A sign outside the cathedral reads:
For over 1,000 years Christians have worshipped here.
AD 606 - a convent
AD 1106 - a priory
AD 1540 - a parish church
AD 1905 - a cathedral
The oldest gothic church building in London.
Gower, Chaucer, Shakespeare, Massinger, Fletcher, Alleyn,
Jonson, Harvard, Bishop Andrewes, and Dickens are among those associated with this church."
Wikipedia (visit link
) further informs us:
"The present building is mainly Gothic, from 1220 to 1420, although the nave is a nineteenth-century reconstruction in a thirteenth-century style...

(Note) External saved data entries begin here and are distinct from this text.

(** * Face landmarks: capture, dispatch and reporting helpers

    A shallow embedding of [react/features/face-landmarks/functions.ts]
    and the properties of its functions.

    JavaScript numbers are IEEE 754 binary64 values, modelled by Rocq's
    primitive floats; strings are [string]; objects used as maps are
    [gmap]s; [undefined] is [None].

    The functions run in a monad that threads the clock and the
    module-level canvas, collects the calls that leave the module (the
    conference, the worker, the image capture, [fetch], [Date.now], the
    logger) and ends in a returned value or a thrown one.  An [async]
    function is the same computation: a rejected promise is a throw, and an
    [await] is the call it waits for.  No function calls a collaborator
    twice, so a collaborator is given by what its method does when called:
    return or throw, after some time. *)

From Stdlib Require Import ZArith QArith Qabs Qround String Ascii List Floats DecimalString Lia.
From stdpp Require Import base strings gmap.

(** ** The JavaScript runtime operations the module relies on *)

Module JS.

(** [ToBoolean], as an interface over the types of values the module
    tests for truthiness. *)
Class Truthy (A : Type) := ToBoolean : A -> bool.

(** Numbers: [+0], [-0] and [NaN] are falsy. *)
#[export] Instance number_truthy : Truthy float := fun x =>
  match classify x with
  | PZero | NZero | NaN => false
  | _ => true
  end.

(** Strings: only the empty string is falsy. *)
#[export] Instance string_truthy : Truthy string := fun s =>
  match s with
  | EmptyString => false
  | String _ _ => true
  end.

(** A possibly [undefined] value is truthy when it is defined and truthy. *)
#[export] Instance undefined_truthy {A} `{Truthy A} : Truthy (option A) := fun o =>
  match o with
  | Some a => ToBoolean a
  | None => false
  end.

The earliest reference to the site was in the Domesday Book survey of 1086, wherein the "minster" of Southwark seems to be under the control of Bishop Odo of Bayeux (William the Conqueror's half-brother). It is unlikely that this minster pre-dates the conversion of Wessex in the mid-seventh century, or the foundation of the "burh" ca AD 886. There is no proof of any claims, as presently made by the Cathedral authorities, that a convent was founded on the site in 606 nor of the claim that a monastery was founded by St Swithun in the ninth century. The Old English minster was a collegiate church servicing a south Thames area. In 1106, Henry I's reign, the latter became an Augustinian Priory: this was founded with the patronage of the Bishops of Winchester which relationship was re-inforced by the establishment of their London palace immediately neghbouring the Priory to the west in 1149; a remaining wall and rose window of the refectory of the Palace survives on nearby Clink Street. Norman stonework can still be seen, and Thomas Becket preached here before departing to Canterbury, days before his murder in 1170.
The Priory was dedicated to the Virgin Mother as 'St Mary' but had the additional soubriquet of 'Overie' ('over the water') to distinguish it from the many other churches in the City with the same name.
The main structure of the present church was built between 1220 and 1420, making it the first Gothic church in London.
The church was rebuilt following a fire in 1212. In its thirteenth century state - much of the basic layout of which survives today - the church was cruciform in plan, with an aisled bay of six naves, a crossing tower, transepts, a five bay chancel, and a retrochoir or “Lady Chapel” , the form of which has also been interpreted as group of four chapels with separate gabled roofs, two opening from the choir, and two from each aisle. There was a parochial chapel attached to the south transept. The so-called “Bishop’s Chapel” was later added at the east end.
In the 1390s, it was again devastated by fire, and in around 1420, once again a Bishop of Winchester Henry Beaufort, assisted with the rebuilding of the south transept and the completion of the tower."